Pulling image python:3.12-alpine...Pulling image python:3.12-alpine... done.
別ターミナルからホスト側へリクエストを投げると、VM内の http.server に届いていることが確認できます。
$ curl -s http://127.0.0.1:8000/ | head -5
<!DOCTYPE HTML>
<html lang="en">
<head>
<meta charset="utf-8">
<title>Directory listing for /</title>
GPUサポート(virtio-gpu)
--gpu フラグを付けると、macOS Apple Silicon と Linux 双方で virtio-gpu/Venus を介したGPUアクセラレーションが有効になります。共有メモリ量は --gpu-vram <MiB>(デフォルト4096)で調整できます。リポジトリの examples/ には local-llm(ローカルLLM)や gpu-chrome・doom-web といったGPU活用サンプルが含まれており、ローカルLLMやブラウザワークロードをサンドボックスで動かすユースケースにも対応できるようになっています。
プライベートレジストリ認証
smolvm config registries edit で認証情報を設定するか、既存の Docker 認証をそのまま使いたい場合は smolvm machine run --docker-config ... でホストの ~/.docker/ をVMにマウントして認証できます。またmachine create 時にレジストリの identity token を渡すことで認証情報がエージェントのリクエストログにマスキングされるようになっています。
現時点で遭遇した注意点
最後に、動作確認中に気づいたクセのある挙動を共有しておきます。
--allow-host 指定時の初回pullに注意
--allow-host api.openai.com のように特定ホストだけ egress を許可する機能があります。これを使うとVM内からそのホスト以外への通信がブロックされるため、信頼できないコードを動かす際の egress 制御として強力です。

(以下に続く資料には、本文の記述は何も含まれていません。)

Lemma cleanupRows_spec cfg rows : ∀ w cleaned,
  ∃ w', UploadService.cleanupRows cfg rows cleaned w
          = (w', inr (cleaned + Z.of_nat (length rows)))
      ∧ clock w' = clock w
      ∧ (∀ id, id ∈ rows →
           uploads w' !! id
           = UploadService.update_row FAILED (clock w) None <$> uploads w !! id)
      ∧ (∀ id, id ∉ rows → uploads w' !! id = uploads w !! id)
      ∧ (∀ id i, id ∈ rows → redis_chunks w' !! (id, i) = None)
      ∧ (∀ id i, id ∉ rows → redis_chunks w' !! (id, i) = redis_chunks w !! (id, i))
      ∧ (∀ id, id ∈ rows → redis_sessions w' !! id = None)
      ∧ (∀ id, id ∉ rows → redis_sessions w' !! id = redis_sessions w !! id).
Proof.
  induction rows as [|id0 rows IH]; intros w cleaned.
  - exists w. simpl. rewrite Z.add_0_r. split; [done|]. split; [done|].
    repeat split; try done; intros; by match goal with H : _ ∈ [] |- _ =>
      apply elem_of_nil in H end.
  - destruct (cleanup_row cfg id0 w) as (w1 & E1 & K1 & U1 & R1 & C1 & C1').
    destruct (IH w1 (cleaned + 1)) as (w2 & E2 & K2 & Uin & Uout & Cin & Cout & Rin & Rout).
    exists w2. split.
    { cbn [UploadService.cleanupRows]. unfold bind at 1, try_catch at 1.
      rewrite E1. rewrite E2. do 2 f_equal. cbn [length]. lia. }
    split; [congruence|].
    assert (Hdec : ∀ id, id ∈ rows ∨ id ∉ rows).
    { intros id. destruct (decide (id ∈ rows)); auto. }
    split; [|split; [|split; [|split; [|split]]]].
    + intros id Hid. destruct (Hdec id) as [Hin|Hout].
      * rewrite (Uin id Hin), U1, K1.
        destruct (decide (id = id0)) as [-> | Hne].
        -- rewrite lookup_alter_eq. by destruct (uploads w !! id0).
        -- by rewrite lookup_alter_ne.
      * apply elem_of_cons in Hid as [-> | Hid]; [|done].
        by rewrite (Uout id0 Hout), U1, lookup_alter_eq.
    + intros id Hid. apply not_elem_of_cons in Hid as [Hne Hout].
      by rewrite (Uout id Hout), U1, lookup_alter_ne.
    + intros id i Hid. destruct (Hdec id) as [Hin|Hout]; [by apply Cin|].
      apply elem_of_cons in Hid as [-> | Hid]; [|done].
      by rewrite (Cout id0 i Hout).
    + intros id i Hid. apply not_elem_of_cons in Hid as [Hne Hout].
      by rewrite (Cout id i Hout), C1'.
    + intros id Hid. destruct (Hdec id) as [Hin|Hout]; [by apply Rin|].
      apply elem_of_cons in Hid as [-> | Hid]; [|done].
      by rewrite (Rout id0 Hout), R1, lookup_delete_eq.
    + intros id Hid. apply not_elem_of_cons in Hid as [Hne Hout].
      by rewrite (Rout id Hout), R1, lookup_delete_ne.
Qed.

Lemma elem_of_expired_rows w id :
  id ∈ UploadService.expired_rows w
  ↔ ∃ row, uploads w !! id = Some row ∧ sweepable (clock w) row.
Proof.
  unfold UploadService.expired_rows, sweepable.
  rewrite list_elem_of_fmap. split.
  - intros ([id' row] & -> & Hin).
    apply list_elem_of_In, filter_In in Hin as [Hin Hf].
    apply list_elem_of_In, elem_of_map_to_list in Hin. simpl in *.
    apply andb_true_iff in Hf as [Hf H3]. apply andb_true_iff in Hf as [H1 H2].
    apply bool_decide_eq_true in H1.
    apply negb_true_iff, bool_decide_eq_false in H2, H3. eauto.
  - intros (row & Hrow & H1 & H2 & H3). exists (id, row). split; [done|].
    apply list_elem_of_In, filter_In. split.
    + by apply list_elem_of_In, elem_of_map_to_list.
    + simpl. rewrite !andb_true_iff, !negb_true_iff, !bool_decide_eq_false,
        bool_decide_eq_true. done.
Qed.

Lemma NoDup_expired_rows w : NoDup (UploadService.expired_rows w).
Proof.
  unfold UploadService.expired_rows.
  apply NoDup_fmap_2_strong.
  - intros [a x] [b y] Hx Hy Heq. simpl in Heq. subst b. f_equal.
    apply list_elem_of_In, filter_In in Hx as [Hx _], Hy as [Hy _].
    apply list_elem_of_In, elem_of_map_to_list in Hx, Hy. congruence.
  - apply NoDup_ListNoDup, List.NoDup_filter, NoDup_ListNoDup, NoDup_map_to_list.
Qed.

(** X13: [cleanupExpiredUploads] never fails and answers the number of
    rows past their expiry that are neither COMPLETED nor FAILED.  Each of
    these rows ends FAILED, with no chunk record and no cache entry left;
    every other row, with its chunk records and its cache entry, is as
    before, and no row appears or disappears.  A second sweep at the same
    time finds nothing: it answers 0 and changes nothing. *)
Theorem cleanupExpiredUploads_sweep cfg w :
  ∃ w' n,
    UploadService.cleanupExpiredUploads cfg w = (w', inr n)
    ∧ n = Z.of_nat (length (UploadService.expired_rows w))
    ∧ NoDup (UploadService.expired_rows w)
    ∧ (∀ id, id ∈ UploadService.expired_rows w
             ↔ ∃ row, uploads w !! id = Some row ∧ sweepable (clock w) row)
    ∧ (∀ id row, uploads w !! id = Some row → sweepable (clock w) row →
         uploads w' !! id = Some (UploadService.update_row FAILED (clock w) None row)
         ∧ stored_status w' id = Some FAILED
         ∧ (∀ i, redis_chunks w' !! (id, i) = None)
         ∧ redis_sessions w' !! id = None)
    ∧ (∀ id, (∀ row, uploads w !! id = Some row → ¬ sweepable (clock w) row) →
         uploads w' !! id = uploads w !! id
         ∧ (∀ i, redis_chunks w' !! (id, i) = redis_chunks w !! (id, i))
         ∧ redis_sessions w' !! id = redis_sessions w !! id)
    ∧ UploadService.cleanupExpiredUploads cfg w' = (w', inr 0).
Proof.
  destruct (cleanupRows_spec cfg (UploadService.expired_rows w) w 0)
    as (w' & E & K & Uin & Uout & Cin & Cout & Rin & Rout).
  exists w', (Z.of_nat (length (UploadService.expired_rows w))).
  split; [exact E|]. split; [done|]. split; [apply NoDup_expired_rows|].
  split; [apply elem_of_expired_rows|].
  assert (Hin : ∀ id row, uploads w !! id = Some row → sweepable (clock w) row →
                  id ∈ UploadService.expired_rows w).
  { intros id row Hrow Hs. apply elem_of_expired_rows. eauto. }
  assert (Hout : ∀ id, (∀ row, uploads w !! id = Some row → ¬ sweepable (clock w) row) →
                  id ∉ UploadService.expired_rows w).
  { intros id Hn [row [Hrow Hs]]%elem_of_expired_rows. by apply (Hn row). }
  split; [|split].
  - intros id row Hrow Hs. specialize (Hin id row Hrow Hs).
    unfold stored_status. rewrite (Uin id Hin), Hrow. simpl.
    split; [done|]. split; [done|]. split; [intros i; by apply Cin | by apply Rin].
  - intros id Hn. specialize (Hout id Hn).
    split; [by apply Uout|]. split; [intros i; by apply Cout | by apply Rout].
  - unfold UploadService.cleanupExpiredUploads, bind, gets.
    assert (Hnil : UploadService.expired_rows w' = []).
    { apply elem_of_nil_inv. intros id [row [Hrow [H1 [H2 H3]]]]%elem_of_expired_rows.
      rewrite K in H1.
      destruct (decide (id ∈ UploadService.expired_rows w)) as [Hi|Hi].
      - rewrite (Uin id Hi) in Hrow.
        destruct (uploads w !! id) as [r|]; [|discriminate].
        simpl in Hrow. inversion Hrow; subst row. by apply H3.
      - rewrite (Uout id Hi) in Hrow. apply Hi, elem_of_expired_rows.
        exists row. by repeat split. }
    by rewrite Hnil.
Qed.

(** ** Validation, further *)

Lemma lower_ascii_twice c : lower_ascii (lower_ascii c) = lower_ascii c.
Proof. destruct c as [[] [] [] [] [] [] [] []]; reflexivity. Qed.

Lemma lower_ascii_slash c :
  Ascii.eqb (lower_ascii c) "/" = Ascii.eqb c "/".
Proof. destruct c as [[] [] [] [] [] [] [] []]; reflexivity. Qed.

Lemma lower_ascii_dot c :
  Ascii.eqb (lower_ascii c) "." = Ascii.eqb c ".".
Proof. destruct c as [[] [] [] [] [] [] [] []]; reflexivity. Qed.

Lemma toLowerCase_twice s : toLowerCase (toLowerCase s) = toLowerCase s.
Proof. induction s as [|c s IH]; simpl; [done|]. by rewrite lower_ascii_twice, IH. Qed.

Lemma length_toLowerCase s : String.length (toLowerCase s) = String.length s.
Proof. induction s as [|c s IH]; simpl; congruence. Qed.

Lemma get_toLowerCase s : ∀ i,
  String.get i (toLowerCase s) = lower_ascii <$> String.get i s.
Proof. induction s as [|c s IH]; intros [|i]; simpl; auto. Qed.

Lemma substring_toLowerCase s : ∀ n m,
  substring n m (toLowerCase s) = toLowerCase (substring n m s).
Proof.
  induction s as [|c s IH]; intros [|n] [|m]; simpl; auto.
  by rewrite IH.
Qed.

Lemma extname_scan_toLowerCase path n : ∀ st,
  extname_scan (toLowerCase path) n st = extname_scan path n st.
Proof.
  induction n as [|i IH]; intros st; [done|].
  cbn [extname_scan]. rewrite get_toLowerCase.
  destruct (String.get i path) as [c|]; [|done]. cbn [fmap option_fmap option_map].
  rewrite lower_ascii_slash, lower_ascii_dot.
  destruct (Ascii.eqb c "/").
  - destruct (negb (matchedSlash st)); [done|apply IH].
  - apply IH.
Qed.

Lemma extname_toLowerCase path :
  extname (toLowerCase path) = toLowerCase (extname path).
Proof.
  unfold extname. rewrite length_toLowerCase, extname_scan_toLowerCase.
  destruct (bool_decide _); [done|]. apply substring_toLowerCase.
Qed.

(** X14: [validateFileType] is case-insensitive in the MIME type and in the
    file name: it accepts a pair exactly when it accepts the lower-cased
    pair. *)
Theorem validateFileType_case_insensitive fileType fileName :
  isValid (ValidationService.validateFileType fileType fileName)
  = isValid (ValidationService.validateFileType (toLowerCase fileType)
                                                (toLowerCase fileName)).
Proof.
  unfold ValidationService.validateFileType. cbn [isValid].
  rewrite extname_toLowerCase, !toLowerCase_twice.
  destruct (negb (includes _ (toLowerCase fileType)));
    destruct (negb (includes _ (toLowerCase (extname fileName)))); reflexivity.
Qed.

Lemma get_stem (stem rest : string) i :
  (i < String.length stem)%nat →
  String.get i (stem +:+ rest) = String.get i stem.
Proof. intros H. symmetry. by apply append_correct1. Qed.

Lemma get_rest (stem rest : string) j :
  String.get (String.length stem + j) (stem +:+ rest) = String.get j rest.
Proof. rewrite Nat.add_comm. symmetry. apply append_correct2. Qed.

Lemma get_lt_Some s : ∀ i, (i < String.length s)%nat → is_Some (String.get i s).
Proof.
  induction s as [|a s IH]; intros i Hi; simpl in *; [lia|].
  destruct i; [eauto|]. apply IH. lia.
Qed.

(** The scan of [extname] over an extension without dots and slashes, once
    the end of the name is marked. *)
Lemma extname_scan_ext stem ext k : ∀ st,
  (∀ i c, String.get i ext = Some c → c ≠ "."%char ∧ c ≠ "/"%char) →
  (k ≤ String.length ext)%nat →
  startDot st = -1 → scan_end st ≠ -1 →
  extname_scan (stem +:+ String "." ext) (String.length stem + 1 + k) st
  = extname_scan (stem +:+ String "." ext) (String.length stem + 1) st.
Proof.
  intros st Hext. revert st. induction k as [|k IH]; intros st Hk Hd He.
  - by rewrite Nat.add_0_r.
  - replace (String.length stem + 1 + S k)%nat
      with (S (String.length stem + 1 + k)) by lia.
    cbn [extname_scan].
    replace (String.length stem + 1 + k)%nat
      with (String.length stem + S k)%nat at 1 by lia.
    rewrite get_rest. cbn [String.get].
    destruct (String.get k ext) as [c|] eqn:Ec.
    2: { destruct (get_lt_Some ext k) as [c Hc]; [lia|congruence]. }
    destruct (Hext k c Ec) as [Hdot Hslash].
    apply Ascii.eqb_neq in Hdot, Hslash. rewrite Hslash, Hdot.
    destruct (decide (scan_end st = -1)) as [?|_]; [done|].
    destruct (decide (startDot st ≠ -1)) as [?|_]; [done|].
    apply IH; [lia|done..].
Qed.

ただし、--allow-host で許可していないホストはレジストリ(index.docker.io など)も例外なくブロック対象になるため、イメージのpullが失敗します。
$ smolvm machine run --allow-host example.com --image alpine -- sh -c "wget -q -O- https://example.com"
Starting ephemeral machine (vm-f698e1a9)...
Pulling image alpine...Pulling image alpine... done.
Error: agent operation failed: pull image: crane manifest failed: Error: fetching manifest docker.io/library/alpine:latest: Get "https://index.docker.io/v2/": dial tcp 54.235.153.191:443: connect: permission denied
これは「指定ホストしか許可しない」というセキュリティ設計どおりの挙動ですが、初回pullがブロックされる点はハマりやすいので注意が必要です。--allow-host を使う場合は、以下のどちらかの運用にする必要があります。
- 事前に
smolvm pack createで.smolmachineにパッケージ化してから--allow-host付きでrunする - もしくは
--allow-host api.openai.com --allow-host index.docker.io --allow-host ...のようにレジストリ含めて明示的に許可する
まとめ
smolvmを使ってマイクロVMの起動からLiteLLMの実行までを試してみました。VM レベルの隔離を持ちつつコンテナに迫る起動速度で扱える点や、--net デフォルトOFFなど「デフォルトで安全」寄りに振った設計が特徴的でした。Apple Silicon の Mac で Docker Desktop を常駐させるのが重いと感じている方や、LLMエージェントが生成したコードを安全に実行する仕組みを探している方は、ぜひ試してみてください。
最後まで読んでいただきありがとうございました。